▸ **Directions for this task**
Search the data for the word "assert" and copy every line where it occurs.

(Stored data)
════════
(* ===== verification/DataSourceSafe.v ===== *)
(** * The statements of the data sources are the intended ones

    Read by the lexical rules of SQL, a statement has no open quote; its identifiers are
    those of the layer, its literals fixed texts, names of the layer or reference
    systems, and its parameters exactly the indices of its arguments, in order. An adapter
    adds pieces of its own: the name of a file, the text of a view. *)

From stdpp Require Import sorting.
From S2P Require Import Prelude SqlUtil GoNum GoText Crs FilterLexer FilterParser FilterPostGIS FilterDuckDB FilterSpec SqlScan FilterCorrect FesModels FesCompiler FesSafety QueryPredicate DataSourceSql.

(** ** Fragments *)

(** What is scanned on its own is scanned alike in front of other text. *)
Lemma scan_before m s ps tl : scan m s = Some ps -> boundary tl = true -> scan m (s +:+ tl) = app ps <$> scan Plain tl.
Proof.
  intros Hs Hb. revert m ps Hs. induction s as [|c s IH]; intros m ps Hs.
  - rewrite sapp_nil_l. cbn [scan] in Hs. destruct m; cbn in Hs; try done; injection Hs as <-.
    + by destruct (scan Plain tl).
    + rewrite (boundary_ends _ (SqlIdent acc)) by done. by destruct (scan Plain tl).
    + rewrite (boundary_ends _ (SqlLiteral acc)) by done. by destruct (scan Plain tl).
    + rewrite (boundary_ends _ (SqlParam acc)) by done. by destruct (scan Plain tl).
  - rewrite sapp_cons. cbn [scan] in *. destruct (scanStep m c) as [qs m']. destruct (scan m' s) as [rest|] eqn:Hr; [|done].
    injection Hs as <-. rewrite (IH m' rest Hr). destruct (scan Plain tl); cbn; [by rewrite app_assoc|done].
Qed.

Lemma scan_safe Q s ps : sqlScan s = Some ps -> Forall Q ps -> safeFrag Q s (params ps).
Proof. intros Hs HQ. exists ps. split_and!; [done|done|]. intros tl Ht. by apply scan_before. Qed.

Lemma sf_quoted Q v : Q (SqlLiteral v) -> safeFrag Q (QuoteLiteral v) [].
Proof.
  intros HQ. exists [SqlLiteral v]. split_and!; [by repeat constructor|done|].
  intros tl Htl. unfold QuoteLiteral. rewrite !sapp_cons, !sapp_nil_l, sapp_assoc, sapp_cons, sapp_nil_l.
  change (scan Plain (String squote ?x)) with (app [] <$> scan (InLiteral "") x).
  rewrite scan_escaped, (boundary_ends _ (SqlLiteral v)) by done. by destruct (scan Plain tl).
Qed.

(** ** Renumbering by a pattern *)

(** No [$] inside quotes. *)
Definition quotedMode (m : scanMode) : bool := match m with InIdent _ | InLiteral _ => true | _ => false end.

Fixpoint dollarFree (m : scanMode) (s : string) : bool :=
  match s with
  | "" => true
  | String c s' => negb (Ascii.eqb c "$" && quotedMode m) && dollarFree (scanStep m c).2 s'
  end.

Definition inParam (m : scanMode) : bool := match m with InParam _ => true | _ => false end.

Lemma dollarFree_digits acc s : dollarFree (InParam acc) s = true -> dollarFree Plain (sdrop (span_len digit s) s) = true.
Proof.
  revert acc. induction s as [|c s IH]; intros acc; [done|]. cbn [dollarFree span_len scanStep quotedMode]. rewrite andb_false_r. cbn [negb andb].
  change (FilterLexer.isDigit c) with (digit c). destruct (digit c) eqn:Hd; cbn [snd sdrop]; [apply IH|]. cbn [dollarFree quotedMode scanStep]. by rewrite andb_false_r.
Qed.

Lemma adjust_head offset n s : headOf (adjustFrom offset n s) = headOf s.
Proof.
  destruct n, s as [|c s]; try done. cbn [adjustFrom]. destruct (Ascii.eqb_spec c "$") as [->|]; cbn [andb]; [|done].
  destruct (0 <? span_len digit s)%nat; [|done]. by destruct (Atoi _).
Qed.

Lemma step_pieces m c : inParam m = false -> Ascii.eqb c "$" = false \/ quotedMode m = true ->
  inParam (scanStep m c).2 = false /\ forall from to, map (shiftPiece from to) (scanStep m c).1 = (scanStep m c).1.
Proof.
  intros Hm Hc. assert (Hplain : Ascii.eqb c "$" = false -> inParam (plainStep c).2 = false /\ forall from to, map (shiftPiece from to) (plainStep c).1 = (plainStep c).1).
  { intros H. unfold plainStep. rewrite H. by destruct (Ascii.eqb c dquote), (Ascii.eqb c squote). }
  destruct m; try done; cbn [scanStep].
  - destruct Hc as [Hc|Hc]; [by apply Hplain|done].
  - by destruct (Ascii.eqb c dquote).
  - destruct (Ascii.eqb c dquote); [done|]. destruct Hc as [Hc|Hc]; [|done]. destruct (Hplain Hc) as [H1 H2]. split; [done|]. intros from to. cbn. by rewrite H2.
  - by destruct (Ascii.eqb c squote).
  - destruct (Ascii.eqb c squote); [done|]. destruct Hc as [Hc|Hc]; [|done]. destruct (Hplain Hc) as [H1 H2]. split; [done|]. intros from to. cbn. by rewrite H2.
Qed.

(** A parameter ends what was read before it. *)
Lemma step_dollar m : inParam m = false -> quotedMode m = false ->
  (scanStep m "$").2 = InParam "" /\ params (scanStep m "$").1 = [] /\ forall from to, map (shiftPiece from to) (scanStep m "$").1 = (scanStep m "$").1.
Proof. by destruct m. Qed.

Lemma adjust_scan offset count n m s ps : 0 <= offset -> (String.length s <= n)%nat -> inParam m = false -> scan m s = Some ps -> dollarFree m s = true ->
  Forall (ownParam 1 count) (params ps) -> scan m (adjustFrom offset n s) = Some (map (shiftPiece 1 (1 + offset)) ps).
Proof.
  intros Ho. revert m s ps. induction n as [|n IH]; intros m s ps Hn Hm Hs Hd Hown.
  { destruct s; [|cbn in Hn; lia]. cbn in *. destruct m; try done; by injection Hs as <-. }
  destruct s as [|c s]; [cbn in *; destruct m; try done; by injection Hs as <-|]. cbn in Hn. cbn [dollarFree] in Hd. apply andb_true_iff in Hd as [Hq%negb_true_iff Hd].
  rewrite scan_cons in Hs. cbn [adjustFrom]. destruct (scan (scanStep m c).2 s) as [rest|] eqn:Hr; [|done]. injection Hs as <-. rewrite params_app, Forall_app in Hown.
  destruct Hown as [_ Hown]. destruct (Ascii.eqb c "$") eqn:Hc; cbn [andb] in *.
  - apply Ascii.eqb_eq in Hc as ->. destruct (step_dollar m Hm Hq) as (E1 & E2 & E3). rewrite E1 in Hr, Hd. rewrite scan_digits, sapp_nil_l in Hr.
    destruct (scan Plain (sdrop (span_len digit s) s)) as [tl|] eqn:Htl; [|done]. injection Hr as <-. cbn [params] in Hown. apply Forall_cons in Hown as [(number & Ha & Hnum) Hown].
    assert (Hpos : (0 < span_len digit s)%nat) by (destruct (span_len digit s); [done|lia]). rewrite (proj2 (Nat.ltb_lt _ _) Hpos), Ha.
    apply dollarFree_digits in Hd. assert (Hrest := IH Plain (sdrop (span_len digit s) s) tl ltac:(rewrite length_sdrop; lia) eq_refl Htl Hd Hown).
    unfold placeholder. rewrite sapp_assoc, sapp_cons, sapp_nil_l, scan_cons, E1, scan_param by (apply pretty_digits; lia). rewrite sapp_nil_l, scan_digits.
    rewrite (span_sdrop digit s _ (adjust_head _ _ _)). cbn [stake sdrop]. rewrite sapp_nil_r, Hrest. cbn. rewrite map_app, E3. cbn. rewrite Ha. cbn.
    by replace (1 + offset + number - 1) with (number + offset) by lia.
  - destruct (step_pieces m c Hm (or_introl Hc)) as [E1 E2]. rewrite scan_cons, (IH (scanStep m c).2 s rest ltac:(lia) E1 Hr Hd Hown). cbn. by rewrite map_app, E2.
Qed.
════════
▸ **Result for this exercise**
  intros Hm Hc. assert (Hplain : Ascii.eqb c "$" = false -> inParam (plainStep c).2 = false /\ forall from to, map (shiftPiece from to) (plainStep c).1 = (plainStep c).1).
    assert (Hpos : (0 < span_len digit s)%nat) by (destruct (span_len digit s); [done|lia]). rewrite (proj2 (Nat.ltb_lt _ _) Hpos), Ha.
    apply dollarFree_digits in Hd. assert (Hrest := IH Plain (sdrop (span_len digit s) s) tl ltac:(rewrite length_sdrop; lia) eq_refl Htl Hd Hown).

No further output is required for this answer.